Circles in the sand

A dragon stirs deep under a desert. It breathes a poisonous gas as it goes. The gas bubbles up to the surface. There, it burns circles of bare dirt in the grass.

Or so one story goes. No one has seen this mythical beast. Yet some people in southern Africa say it’s there. It’s how they explain mysterious dirt circles that dot the eastern edge of the Namib Desert.

Thousands of circles stretch as far as the eye can see. Some are small. Others are wide. The dragon has been busy.

for a Cause

Scientists don’t believe in dragons. They believe something else causes these strange circles. Some think ants chew on the roots of the grasses. Others think a toxic plant may spread its poison and kill the grasses.

These ideas are only theories. They could be possible. Yet scientists have to prove a theory. Only then will a theory become a fact.

Mysterious circles stretch as far as the eye can see.

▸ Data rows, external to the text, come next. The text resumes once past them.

Lemma commit_spec staged : ∀ p, let p' := fold_left (λ p s, commit_block s p) staged p in
  pl_blocks p' = pl_blocks p ++ (planned_block <$> staged) ∧ pl_objects p' = pl_objects p
  ∧ pl_object_of_layer p' = pl_object_of_layer p ∧ pl_metadata_emitted p' = pl_metadata_emitted p
  ∧ pl_spent p' = pl_spent p ∧ pl_stats p' = pl_stats p
  ∧ ((∀ k, is_Some (pl_seen p !! k) ↔ k ∈ keys p) → ∀ k, is_Some (pl_seen p' !! k) ↔ k ∈ keys p').
Proof.
  induction staged as [|x staged IH]; intros p; cbn [fold_left]; [by rewrite app_nil_r; split_and!|].
  destruct (IH (commit_block x p)) as (-> & -> & -> & -> & -> & -> & Hs). split_and!; try done; [cbn; by rewrite <- app_assoc|].
  intros Hk. apply Hs. intros k. cbn [commit_block pl_seen keys pl_blocks]. unfold keys. cbn. rewrite fmap_app, elem_of_app.
  rewrite <- (Hk k). cbn. rewrite list_elem_of_singleton. unfold key_of. cbn. destruct x as [[o b] md]. cbn.
  destruct (decide (k = (o, b))) as [->|Hne]; [rewrite lookup_insert_eq; naive_solver|]. rewrite lookup_insert_ne by done. naive_solver.
Qed.

(** What a span leads to. *)
Definition span_wants (p : Planner) (span : list (nat * Z)) (li : nat) (b : Z) : Prop :=
  (li, b) ∈ span ∨ (li ∈ span.*1 ∧ pl_metadata_emitted p !! li = Some false ∧ meta li b).

Record committed (p p' : Planner) (span : list (nat * Z)) (staged : list (Z * Z * bool)) : Prop := {
  cm_staging : staging p' [];
  cm_blocks : pl_blocks p' = pl_blocks p ++ (planned_block <$> staged);
  cm_at : ∀ idx li, object_at p idx li → object_at p' idx li;
  cm_has : ∀ li b, has p' (keys p') li b ↔ has p (keys p) li b ∨ span_wants p span li b;
  cm_emitted : ∀ li, pl_metadata_emitted p' !! li = Some true ↔ pl_metadata_emitted p !! li = Some true ∨ li ∈ span.*1;
  cm_truncated : ps_pages_truncated (pl_stats p') = ps_pages_truncated (pl_stats p);
  cm_staged : ∃ p2 new, stages (span_wants p span) p [] p2 staged ∧ pl_objects p2 = pl_objects p ++ new
    ∧ pl_objects p' = pl_objects p2 ∧ pl_object_of_layer p' = pl_object_of_layer p2
    ∧ pl_spent p' = pl_spent p + staged_bytes new staged;
  cm_budget : pl_spent p' ≤ budget
}.

Record rolled_back (p p' : Planner) (span : list (nat * Z)) : Prop := {
  rb_staging : staging p' [];
  rb_blocks : pl_blocks p' = pl_blocks p;
  rb_at : ∀ idx li, object_at p' idx li ↔ object_at p idx li;
  rb_objects : pl_objects p' = pl_objects p;
  rb_spent : pl_spent p' = pl_spent p;
  rb_truncated : ps_pages_truncated (pl_stats p') = ps_pages_truncated (pl_stats p);
  rb_over : ∃ p2 staged new, stages (span_wants p span) p [] p2 staged ∧ pl_objects p2 = pl_objects p ++ new
    ∧ budget < pl_spent p + staged_bytes new staged
}.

Mysterious circles of bare dirt dot this desert on the west coast of southern Africa.



Norbert Juergens and his wife, Irmel, collect weather data near a circle.

Desert Discoveries

Norbert Juergens wants to solve this mystery. He’s a biologist. He studied 1,200 of the circles.

Juergens looked for things all the circles had in common. He tested the dirt and measured water in the soil. He made a list of animals and plants in the circles. He charted the weather. Then he studied his data.

Common Clues

Juergens found something surprising. In dry weather, the grasses around the circles stayed alive. He wondered why. Then he found wet sand under each circle. The water in the sand kept the grass alive.

He also found sand termites under each circle. Water and termites were the common clues. Juergens thought about them and formed a theory.

sand termites

Mystery Solved?

Juergens thinks that termites eat the grass roots. That kills the grass and leaves a circle of bare dirt.

When rainwater soaks into the dirt, it forms a pool of water under each circle. The termites drink this water. That’s how they survive. Grass around the circle soaks up the water. That’s why the grass stays alive. Maybe now the mystery is solved!

A view from above shows circular patches dotting the land in the Namib Desert.